Housekeeping staff, being minimally skilled and paid, are sometimes the hotel personnel most resistant to training. But they can excel, and the best hotel maids take fierce pride in their craft. This is very detail-oriented work, and the difference is in the details.
The best housekeeping personnel are extremely observant and not assumptive. They cast a wide net for cleaning—including places like under the bed.
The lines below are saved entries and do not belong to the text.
Lemma Shared_initial_inv n : inv n (initial n).
Proof.
  split; cbn; rewrite ?fibers_cnt by (cbn; tauto); try done.
  - apply fibers_size.
  - intros i. split; [done|]. intros (p & ->%fibers_lookup & []).
  - intros i. split; [done|]. intros (p & ->%fibers_lookup & []).
  - by intros i z ?%fibers_lookup.
  - by intros f ?%not_elem_of_nil.
  - by intros f p ->%fibers_lookup.
  - by intros _ f p ?%not_elem_of_nil.
Qed.

Lemma Shared_reachable_inv n s : Z.of_nat n + 1 < kMaxReaders → reachable n s → inv n s.
Proof.
  intros Hn. induction 1 as [|e s s' _ IH Hs]; [apply Shared_initial_inv|]. pose proof (Shared_step_inv n Hn e s IH) as H. by rewrite Hs in H.
Qed.

(** ** Safety *)

(** C21: [SharedMutex] excludes and none of its checks fails: in every interleaving
    of fewer than [kMaxReaders] - 1 fibers that lock, try to lock and unlock, in
    either mode, while a fiber is in the exclusive section no other fiber is in it
    and none is in a shared one, and no counter overflows. *)
Theorem SharedMutex_safe n s :
  Z.of_nat n + 1 < kMaxReaders → reachable n s →
  (∀ e, match step e s with None | Some (Ret _) => True | Some _ => False end)
  ∧ (∀ i j p, pcs s !! i = Some Writing → pcs s !! j = Some p → p = Writing ∨ p = Reading → j = i).
Proof.
  intros Hn Hr. apply (Shared_reachable_inv n s Hn) in Hr as Hinv. split.
  - intros e. pose proof (Shared_step_inv n Hn e s Hinv) as H. by destruct (step e s) as [[]|].
  - intros i j p Hi Hj [->| ->]; [by eapply (owner_alone _ _ _ _ _ _ _ (iv_writer _ _ Hinv) Hi I Hj)|exfalso].
    pose proof (cnt_pos reader _ _ _ Hj I). pose proof (iv_phase _ _ Hinv) as Hph.
    rewrite (phase_holder s _ _ (iv_writer _ _ Hinv) Hi I) in Hph. cbn in Hph. lia.
Qed.

(** ** Progress *)

(** A fiber that cannot go on waits for one of the locks, or to be woken. *)
Definition waits (p : pc) : Prop :=
  match p with R_wlock | R_exit | W_wlock _ | U_lock | W_lock | R_asleep | W_asleep _ => True | _ => False end.

Section stuck.
Context (n : nat) s (Hinv : inv n s) (Hstuck : ∀ i, next false i s = None).

Lemma stuck_waits i p : pcs s !! i = Some p → p = Outside ∨ waits p.
Proof.
  intros Hi. specialize (Hstuck i). unfold next in Hstuck. rewrite Hi in Hstuck. destruct p; cbn; auto; done.
Qed.

Lemma stuck_wakeup : wakeup_lock_ s = None.
Proof.
  destruct (wakeup_lock_ s) as [i|] eqn:E; [exfalso|done]. apply (iv_wakeup _ _ Hinv) in E as (p & Hi & Hp).
  destruct (stuck_waits i p Hi) as [->|Hw]; [done|]. destruct p; done.
Qed.

(** Only the sleeping fibers, and the writers that wait for another, are left. *)
Lemma stuck_asleep i p : pcs s !! i = Some p → p = Outside ∨ p = W_lock ∨ asleep p ∧ i ∈ waiters_ (wakeup_cv_ s).
Proof.
  intros Hi. destruct (stuck_waits i p Hi) as [->|Hw]; [by left|right]. pose proof (Hstuck i) as Hs. unfold next in Hs. rewrite Hi in Hs.
  assert (Hsleep : asleep p → i ∉ satisfied (wakeup_cv_ s) → asleep p ∧ i ∈ waiters_ (wakeup_cv_ s)).
  { intros Hp Hsat. split; [done|]. by destruct (iv_asleep _ _ Hinv i p Hi Hp). }
  unfold take_wakeup, cv_awake in Hs. rewrite stuck_wakeup in Hs.
  destruct p; try done; try (by left); right; apply Hsleep; try done; case_decide; done.
Qed.

Lemma stuck_to_wait i p : pcs s !! i = Some p → asleep p → to_wait (exited_readers_ s) (newly_granted_readers_ s) p.
Proof.
  intros Hi Hp. apply (iv_wait _ _ Hinv) with i; [|by destruct (stuck_asleep i p Hi) as [->|[->|[_ ?]]]|done].
  intros j q Hj Hq. destruct (stuck_waits j q Hj) as [->|?]; [done|]. by destruct q.
Qed.

Lemma stuck_counts : cnt reader (pcs s) = 0%nat ∧ cnt leaver (pcs s) = 0%nat
  ∧ ((0 < cnt waiter (pcs s))%nat → newly_granted_readers_ s = 0).
Proof.
  split; [|split].
  - apply cnt_none. intros i p Hi Hp. destruct (stuck_waits i p Hi) as [->|?]; [done|]. by destruct p.
  - apply cnt_none. intros i p Hi Hp. destruct (stuck_asleep i p Hi) as [->|[->|[? _]]]; [done..|]. by destruct p.
  - intros (i & p & Hi & Hp)%cnt_exists. destruct (stuck_asleep i p Hi) as [->|[->|[Ha _]]]; [done..|].
    pose proof (stuck_to_wait i p Hi Ha) as H. by destruct p.
Qed.

(** No writer sleeps. *)
Lemma stuck_writer : writer_lock_ s = None.
Proof.
  destruct (writer_lock_ s) as [i|] eqn:E; [exfalso|done]. apply (iv_writer _ _ Hinv) in E as (p & Hi & Hp).
  destruct (stuck_asleep i p Hi) as [->|[->|[Ha _]]]; [done..|]. destruct p as [| | | | | | | | | | | | | | | | |z| | | | | | | | | | | |]; try done.
  pose proof (stuck_to_wait i _ Hi Ha) as Hw. cbn in Hw. pose proof (iv_phase _ _ Hinv) as Hph.
  rewrite (phase_holder s _ _ (iv_writer _ _ Hinv) Hi I) in Hph. destruct stuck_counts as (Hr & Hl & Hg). cbn in Hph.
  destruct (decide (cnt waiter (pcs s) = 0%nat)); lia.
Qed.

Lemma Shared_stuck_outside i p : pcs s !! i = Some p → p = Outside.
Proof.
  intros Hi. pose proof (iv_phase _ _ Hinv) as Hph. unfold phase in Hph. rewrite stuck_writer in Hph. destruct stuck_counts as (Hr & Hl & Hg). cbn in Hph.
  destruct (stuck_asleep i p Hi) as [->|[->|[Ha _]]]; [done|exfalso..].
  - pose proof (Hstuck i) as Hs. unfold next, take_writer in Hs. by rewrite Hi, stuck_writer in Hs.
  - destruct p; try done.
    + pose proof (cnt_pos waiter _ _ _ Hi I). lia.
    + pose proof (proj2 (iv_writer _ _ Hinv i) (ex_intro _ _ (conj Hi I))) as Hw. by rewrite stuck_writer in Hw.
Qed.
End stuck.

(** C22: no wake-up is lost: as long as some fiber is in a call of [SharedMutex] or in
    one of its sections, some fiber can go on, also if no [compare_exchange_weak]
    fails for no reason.  So a reader sleeps only while a writer is in or before it,
    and a writer only while readers are in. *)
Theorem SharedMutex_progress n s i p :
  Z.of_nat n + 1 < kMaxReaders → reachable n s → pcs s !! i = Some p → p ≠ Outside →
  ∃ j s', next false j s = Some (Ret s').
Proof.
  intros Hn Hr Hi Hp. apply (Shared_reachable_inv n s Hn) in Hr as Hinv.
  destruct (decide (Exists (λ e, is_Some (next false e.1 s)) (map_to_list (pcs s)))) as [Hy|Hno].
  - apply Exists_exists in Hy as ([j q] & _ & r & Hj). cbn in Hj. pose proof (Shared_step_inv n Hn (Go false j) s Hinv) as H.
    cbn in H. rewrite Hj in H. destruct r as [s'| | | |]; try done. by exists j, s'.
  - exfalso. apply Hp. apply (Shared_stuck_outside n s Hinv) with i; [|done]. intros j.
    destruct (next false j s) as [r|] eqn:Hj; [exfalso|done]. apply Hno, Exists_exists.
    destruct (pcs s !! j) as [q|] eqn:Hq; [|unfold next in Hj; by rewrite Hq in Hj].
    exists (j, q). split; [by apply elem_of_map_to_list|by exists r].
Qed.

(** *** Two readers and a writer *)

Lemma Shared_run_reachable n es s : reachable n s → reachable n (default s (run_steps (stepped step) es s)).
Proof. apply run_steps_ind. intros e s1 s2 Hr Hs%stepped_Some. by apply (Reach_step n e s1). Qed.

(** Reader 0 is in, writer 1 sleeps until it leaves, and reader 2 sleeps until the
    writer does. *)
Definition crowded : state :=
  default (initial 3) (run_steps (stepped step) ([Call_lock_shared 0; Go false 0; Call_lock 1] ++ replicate 4 (Go false 1)
    ++ [Call_lock_shared 2] ++ replicate 3 (Go false 2))%nat (initial 3)).

Lemma crowded_pcs : (λ i, pcs crowded !! i) <$> [0; 1; 2]%nat = [Some Reading; Some (W_asleep 1); Some R_asleep].
Proof. vm_compute. reflexivity. Qed.

Lemma crowded_reachable : reachable 3 crowded.
Proof. apply Shared_run_reachable, Reach_initial. Qed.

(** Reader 0 leaves, the writer comes in, and reader 2 is still asleep. *)
Definition written : state :=
  default crowded (run_steps (stepped step) (replicate 5 (Go false 0) ++ replicate 4 (Go false 1))%nat crowded).

Lemma written_reachable : reachable 3 written.
Proof. apply Shared_run_reachable, crowded_reachable. Qed.
Lemma next_effect weak i s s' r :
  inv s → head_seq_ s < 2 ^ 62 → next weak i s = Some (Ret (s', r)) →
  abs s' = abs s
  ∨ (∃ es b, pushing (threads s !! i) es b ∧ abs s' = abs s ++ entries es b)
  ∨ (∃ m e b, threads s' !! i = Some (Pop_read m (tail_seq_ s)) ∧ abs s = (e, b) :: abs s' ∧ (m = Stealing → b = false)).
Proof.
  intros Hinv Hsm Hs. pose proof (iv_order _ Hinv). destruct (threads s !! i) as [x|] eqn:Hi; [|unfold next in Hs; by rewrite Hi in Hs].
  pose proof (next_silent weak i s s' r Hs) as Hsil. rewrite Hi in Hsil. pose proof (iv_pc _ Hinv _ _ Hi) as Hx.
  destruct x; try (left; apply Hsil; [by intros ? ? []|done]); unfold next in Hs; rewrite Hi in Hs.
  - unfold push_cas in Hs. case_decide as Heq; [|left; unfold go in Hs; by injection Hs as <- _]. right. left. exists [e], b. split; [done|].
    injection Hs as <- _. by apply (abs_push s).
  - unfold batch_cas in Hs. case_decide as Heq; [|left; unfold go in Hs; by injection Hs as <- _]. right. left. exists es, b. split; [done|].
    unfold fill_loop in Hs. case_match; injection Hs as <- _; by apply (abs_push s).
  - unfold pop_cas in Hs. case_decide as Heq; [|left; unfold go in Hs; by injection Hs as <- _]. destruct Heq as [<- _]. destruct Hx as (_ & Hfil & Hst).
    destruct (filled_entry s _ Hinv eq_refl Hfil) as (n & e & Hn & He). rewrite u64_small in Hs by lia. injection Hs as <- _.
    right. right. exists m, e, (instealable n). split; [cbn; by rewrite lookup_insert_eq|]. split; [by apply (abs_pop s)|].
    intros Hm. destruct (Hst Hm eq_refl) as (n' & Hn' & Hb). congruence.
Qed.

(** *** What a thread has claimed *)

Ltac unfold_next Hs :=
  unfold next, push_node, push_cas, batch_node, batch_check, batch_cas, fill_check, fill_fiber, fill_instealable, fill_seq, fill_loop,
    pop_node, pop_test, pop_cas, pop_read, pop_reset, go, return_, node_at, deref, obind in Hs.

Lemma next_other weak i s s' r j : next weak i s = Some (Ret (s', r)) → j ≠ i → threads s' !! j = threads s !! j.
Proof. intros Hs Hj. unfold_next Hs. repeat case_match; simplify_eq; cbn; by rewrite lookup_insert_ne. Qed.

Lemma next_pushed weak i s s' r : next weak i s = Some (Ret (s', r)) → pushed s `prefix_of` pushed s'.
Proof. intros Hs. unfold_next Hs. repeat case_match; simplify_eq; cbn; solve [done|apply prefix_app_r; done]. Qed.

Lemma next_takes weak i s s' r x t :
  inv s → next weak i s = Some (Ret (s', r)) → threads s !! i = Some x → takes x t →
  (∃ x', threads s' !! i = Some x' ∧ takes x' t) ∨ ∃ e b, r = Some (Pop_result (Some e)) ∧ entry s t = Some (e, b).
Proof.
  intros Hinv Hs Hi Hx. pose proof (iv_pc _ Hinv _ _ Hi) as Hok. unfold next in Hs. rewrite Hi in Hs. destruct x; try done; cbn in Hx; subst.
  - left. unfold pop_read, go, node_at, deref, obind in Hs. repeat case_match; simplify_eq. cbn. rewrite lookup_insert_eq. by eexists.
  - right. destruct Hok as [_ (_ & _ & _ & n & e & b & _ & _ & He & _ & Hrc)]. cbn in Hrc. subst rc. exists e, b. split; [|done].
    unfold pop_reset, return_, node_at, deref, obind in Hs. repeat case_match; by simplify_eq.
Qed.
Lemma Slot_count_wakes ws : threads s !! i = Some (C (Slot_count ws)) → wakes weak s C i (Slot_count ws).
Proof using Hinv HC.
  intros Hx. pose proof (wakes_ok _ Hx) as Hok. unfold wakes. cbn [wake_step].
  cbn in Hok. destruct Hok as [Hne Hws]. destruct ws as [|w ws]; [done|]. apply Forall_cons in Hws as [Hw Hws]. destruct (lookup_lt_is_Some_2 (wait_slots_ s) w Hw) as [c Hc]. unfold wakeup_count. rewrite Hc. cbn [deref obind].
  pose proof (Forall_lookup_1 _ _ _ _ (i_small _ Hinv) Hc) as Hsm. cbn in Hsm. destruct (worker_exists s w Hinv Hw) as [y Hy]. pose proof (i_slot _ Hinv w c y Hc Hy) as Hpos. pose proof (took_nonneg y).
  rewrite i32_small by lia. eexists _, _. split; [reflexivity|]. apply (wakes_by_move _ _ _ Hx). apply move_waker; try done.
  + by cbn; rewrite length_insert.
  + split; [apply (i_spinning _ Hinv)|done].
  + split; [apply (i_sleeping _ Hinv)|done].
  + destruct (c =? 0); cbn; (split; [done|by constructor]).
  + intros v c' Hc'. cbn in Hc'. destruct (decide (v = w)) as [->|Hv].
    * rewrite list_lookup_insert_eq in Hc' by (by eapply lookup_lt_Some). injection Hc' as <-. exists c. split_and!; [done|lia|intros _; right; lia|]. intros Hb _.
      destruct (Z.eqb_spec c 0) as [->|]; [right; destruct HC; done|left; split; [lia|by apply rouses_nobody]].
    * rewrite list_lookup_insert_ne in Hc' by done. exists c'. split_and!; [done|lia| |intros Hb H1; left; split; [done|by apply rouses_nobody]].
      intros [Hin|[? ?]]; [|done]. left. cbn in Hin. destruct (c =? 0); cbn; set_solver.
Qed.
They can rearrange things slightly, but should never move your possessions. And they should not take away anything unless it's in the garbage or recycling bin. They should not remove newspapers, half-empty water bottles, or shopping bags. It's infuriating when the maid takes your razor, shower cap, or unfinished candy bar.
Housekeeping must be aware of the hotel's eco-conscious programs and guests' "don't launder" wishes. Sadly, this is almost never observed. Nor should housekeepers in rain-starved places like Santa Fe waste precious water filling unused bathtubs in order to clean them.
Housekeeping should be silent. A hotel fails if housekeepers' chatter awakens a guest, or if maids can be heard socializing or playing a TV or radio in a room.
Knowing Their Terrain
A fine hotel's staffers, all personnel above the level of a housekeeper, should know what's what.
They should be able to tell a guest where everything is situated in the hotel: services, dining, entertainment. They should know hours, charges, policies.
And staff should have very good knowledge of the hotel's surroundings and how to get around. It's dispiriting for a guest to hear "I don't know" when asking a hotel employee about local transportation or attractions. The attitude of "it's not my job" has no place in a true luxury hotel.
At a great hotel, the staff is finely tuned, like an orchestra. They are conducted by a skilled, intuitive, and committed GM. Everyone knows their job, how to get it done, how to work with other staffers, and, most importantly, how to read each guest.
The bottom line: a hotel's goal is to create a memorable experience which guests will want to repeat—and tell their friends, colleagues, and online review outlets about. You know great service when you find it; it feels brilliant and rare, but at the same time completely natural—the way things should be.